--- About this task ---
Look through the listing and report every line that has "VmTypes" in it.

[Opening The records section]

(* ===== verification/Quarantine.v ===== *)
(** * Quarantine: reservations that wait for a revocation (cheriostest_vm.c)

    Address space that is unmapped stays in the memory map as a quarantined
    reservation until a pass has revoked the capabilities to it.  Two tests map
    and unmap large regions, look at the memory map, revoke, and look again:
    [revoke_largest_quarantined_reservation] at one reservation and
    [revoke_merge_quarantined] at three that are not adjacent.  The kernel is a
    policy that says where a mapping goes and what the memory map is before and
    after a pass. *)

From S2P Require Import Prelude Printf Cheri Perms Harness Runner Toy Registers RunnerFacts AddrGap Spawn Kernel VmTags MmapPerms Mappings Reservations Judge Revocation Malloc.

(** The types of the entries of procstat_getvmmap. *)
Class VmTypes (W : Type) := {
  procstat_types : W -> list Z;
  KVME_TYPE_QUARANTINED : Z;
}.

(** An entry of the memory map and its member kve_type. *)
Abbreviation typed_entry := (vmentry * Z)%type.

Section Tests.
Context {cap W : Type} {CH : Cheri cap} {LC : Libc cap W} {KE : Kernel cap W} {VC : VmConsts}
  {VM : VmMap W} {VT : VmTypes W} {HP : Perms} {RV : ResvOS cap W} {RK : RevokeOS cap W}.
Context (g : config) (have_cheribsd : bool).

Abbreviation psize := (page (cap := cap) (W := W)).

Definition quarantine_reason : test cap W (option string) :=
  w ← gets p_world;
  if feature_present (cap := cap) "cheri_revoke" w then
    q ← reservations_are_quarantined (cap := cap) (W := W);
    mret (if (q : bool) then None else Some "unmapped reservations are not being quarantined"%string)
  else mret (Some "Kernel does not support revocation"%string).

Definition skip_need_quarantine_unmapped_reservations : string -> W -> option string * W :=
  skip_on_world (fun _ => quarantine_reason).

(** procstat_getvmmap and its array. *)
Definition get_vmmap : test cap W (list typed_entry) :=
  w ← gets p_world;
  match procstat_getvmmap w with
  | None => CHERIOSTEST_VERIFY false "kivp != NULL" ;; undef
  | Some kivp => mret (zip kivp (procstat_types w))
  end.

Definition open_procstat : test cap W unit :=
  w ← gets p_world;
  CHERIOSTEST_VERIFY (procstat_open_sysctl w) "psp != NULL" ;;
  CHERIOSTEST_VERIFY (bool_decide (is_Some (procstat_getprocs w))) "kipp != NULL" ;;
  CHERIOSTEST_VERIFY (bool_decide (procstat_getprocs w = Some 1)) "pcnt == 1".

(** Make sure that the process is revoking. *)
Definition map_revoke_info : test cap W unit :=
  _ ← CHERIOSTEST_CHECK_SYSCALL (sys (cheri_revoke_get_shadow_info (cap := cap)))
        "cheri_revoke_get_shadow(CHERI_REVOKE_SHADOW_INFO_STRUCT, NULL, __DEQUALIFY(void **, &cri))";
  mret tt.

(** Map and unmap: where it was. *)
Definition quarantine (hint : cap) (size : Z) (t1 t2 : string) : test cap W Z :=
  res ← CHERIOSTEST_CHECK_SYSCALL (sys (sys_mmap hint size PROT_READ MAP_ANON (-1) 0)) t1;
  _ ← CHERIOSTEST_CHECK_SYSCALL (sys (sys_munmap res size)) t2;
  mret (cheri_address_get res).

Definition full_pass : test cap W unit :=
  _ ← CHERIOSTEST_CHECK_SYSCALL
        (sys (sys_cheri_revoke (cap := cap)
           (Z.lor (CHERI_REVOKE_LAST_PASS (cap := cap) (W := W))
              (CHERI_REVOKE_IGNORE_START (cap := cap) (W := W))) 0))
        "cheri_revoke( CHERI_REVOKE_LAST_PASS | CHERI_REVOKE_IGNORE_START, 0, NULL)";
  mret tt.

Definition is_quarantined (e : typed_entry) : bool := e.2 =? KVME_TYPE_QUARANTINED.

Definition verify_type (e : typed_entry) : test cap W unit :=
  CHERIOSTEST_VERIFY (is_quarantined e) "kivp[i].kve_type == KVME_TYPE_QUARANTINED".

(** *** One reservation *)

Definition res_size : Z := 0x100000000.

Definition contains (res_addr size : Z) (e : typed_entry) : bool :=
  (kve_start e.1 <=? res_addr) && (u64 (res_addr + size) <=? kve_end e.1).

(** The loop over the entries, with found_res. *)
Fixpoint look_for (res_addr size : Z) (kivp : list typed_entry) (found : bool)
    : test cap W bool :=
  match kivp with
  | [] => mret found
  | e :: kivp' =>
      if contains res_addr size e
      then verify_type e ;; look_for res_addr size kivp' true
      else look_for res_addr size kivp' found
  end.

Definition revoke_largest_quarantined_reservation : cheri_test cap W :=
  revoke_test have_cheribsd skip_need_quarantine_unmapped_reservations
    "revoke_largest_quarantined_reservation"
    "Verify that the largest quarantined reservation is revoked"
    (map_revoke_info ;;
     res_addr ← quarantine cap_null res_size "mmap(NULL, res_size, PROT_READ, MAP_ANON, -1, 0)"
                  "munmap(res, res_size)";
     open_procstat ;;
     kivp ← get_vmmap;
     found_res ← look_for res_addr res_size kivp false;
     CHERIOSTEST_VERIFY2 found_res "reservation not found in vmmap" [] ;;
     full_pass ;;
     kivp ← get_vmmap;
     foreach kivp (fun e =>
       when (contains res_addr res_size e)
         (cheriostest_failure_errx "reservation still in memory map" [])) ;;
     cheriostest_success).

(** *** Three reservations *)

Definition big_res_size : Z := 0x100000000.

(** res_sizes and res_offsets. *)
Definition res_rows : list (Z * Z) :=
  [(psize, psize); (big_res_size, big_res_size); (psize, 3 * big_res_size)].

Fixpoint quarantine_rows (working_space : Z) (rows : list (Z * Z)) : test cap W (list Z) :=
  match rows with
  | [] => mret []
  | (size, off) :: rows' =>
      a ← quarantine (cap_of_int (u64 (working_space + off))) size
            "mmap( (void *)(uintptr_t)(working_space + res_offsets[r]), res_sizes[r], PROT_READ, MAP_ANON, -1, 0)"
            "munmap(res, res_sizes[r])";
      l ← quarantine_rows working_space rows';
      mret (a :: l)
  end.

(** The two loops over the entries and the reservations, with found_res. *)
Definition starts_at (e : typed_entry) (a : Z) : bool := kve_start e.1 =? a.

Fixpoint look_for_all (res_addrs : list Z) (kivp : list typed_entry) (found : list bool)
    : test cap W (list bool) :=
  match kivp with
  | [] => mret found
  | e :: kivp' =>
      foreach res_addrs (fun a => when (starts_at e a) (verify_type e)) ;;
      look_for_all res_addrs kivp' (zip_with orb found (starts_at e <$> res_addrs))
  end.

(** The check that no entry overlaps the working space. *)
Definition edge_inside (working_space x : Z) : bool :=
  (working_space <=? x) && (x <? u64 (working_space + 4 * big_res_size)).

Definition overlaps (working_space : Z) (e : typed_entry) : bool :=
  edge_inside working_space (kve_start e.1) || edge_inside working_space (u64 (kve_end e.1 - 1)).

[Closing The records section]
[Opening The records section]

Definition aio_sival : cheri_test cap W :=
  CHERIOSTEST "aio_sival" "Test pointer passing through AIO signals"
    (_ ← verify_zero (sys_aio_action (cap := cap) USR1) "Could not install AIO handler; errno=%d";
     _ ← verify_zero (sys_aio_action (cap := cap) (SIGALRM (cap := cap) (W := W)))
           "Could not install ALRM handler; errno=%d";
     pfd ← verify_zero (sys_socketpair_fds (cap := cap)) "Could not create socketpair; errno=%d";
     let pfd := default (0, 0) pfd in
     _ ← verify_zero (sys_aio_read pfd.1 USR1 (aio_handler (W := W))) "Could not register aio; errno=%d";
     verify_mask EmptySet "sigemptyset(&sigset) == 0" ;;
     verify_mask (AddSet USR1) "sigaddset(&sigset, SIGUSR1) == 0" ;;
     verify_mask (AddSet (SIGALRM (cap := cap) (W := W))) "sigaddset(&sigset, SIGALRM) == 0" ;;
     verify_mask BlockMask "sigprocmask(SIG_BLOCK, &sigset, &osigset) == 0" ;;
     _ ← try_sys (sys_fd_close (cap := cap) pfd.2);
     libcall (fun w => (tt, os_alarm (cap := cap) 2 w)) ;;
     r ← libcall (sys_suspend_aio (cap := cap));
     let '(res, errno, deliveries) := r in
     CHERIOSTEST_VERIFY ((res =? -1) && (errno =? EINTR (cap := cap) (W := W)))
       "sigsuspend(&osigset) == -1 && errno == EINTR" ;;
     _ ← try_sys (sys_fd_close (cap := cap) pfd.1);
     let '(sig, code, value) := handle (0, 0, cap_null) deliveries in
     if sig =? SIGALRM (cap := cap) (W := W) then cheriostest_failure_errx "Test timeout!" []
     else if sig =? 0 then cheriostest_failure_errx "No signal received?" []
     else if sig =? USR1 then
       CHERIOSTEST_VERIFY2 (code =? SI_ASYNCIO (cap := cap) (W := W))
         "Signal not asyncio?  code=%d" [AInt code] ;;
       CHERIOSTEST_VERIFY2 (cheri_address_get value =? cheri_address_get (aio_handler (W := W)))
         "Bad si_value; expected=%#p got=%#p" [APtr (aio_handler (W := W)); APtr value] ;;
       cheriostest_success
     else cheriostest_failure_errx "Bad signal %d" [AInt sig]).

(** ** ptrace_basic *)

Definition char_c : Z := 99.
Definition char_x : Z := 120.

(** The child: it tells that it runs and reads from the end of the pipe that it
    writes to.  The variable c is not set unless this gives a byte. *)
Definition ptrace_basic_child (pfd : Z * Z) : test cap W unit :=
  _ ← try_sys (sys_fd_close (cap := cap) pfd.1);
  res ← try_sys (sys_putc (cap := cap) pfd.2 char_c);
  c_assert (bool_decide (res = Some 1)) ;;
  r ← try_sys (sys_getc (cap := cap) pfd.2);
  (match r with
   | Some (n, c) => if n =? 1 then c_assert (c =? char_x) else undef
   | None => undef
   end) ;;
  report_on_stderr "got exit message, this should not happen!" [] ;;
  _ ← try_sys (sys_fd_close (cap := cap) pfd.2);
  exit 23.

[Closing The records section]

--- Exercise answer ---
Class VmTypes (W : Type) := {
  {VM : VmMap W} {VT : VmTypes W} {HP : Perms} {RV : ResvOS cap W} {RK : RevokeOS cap W}.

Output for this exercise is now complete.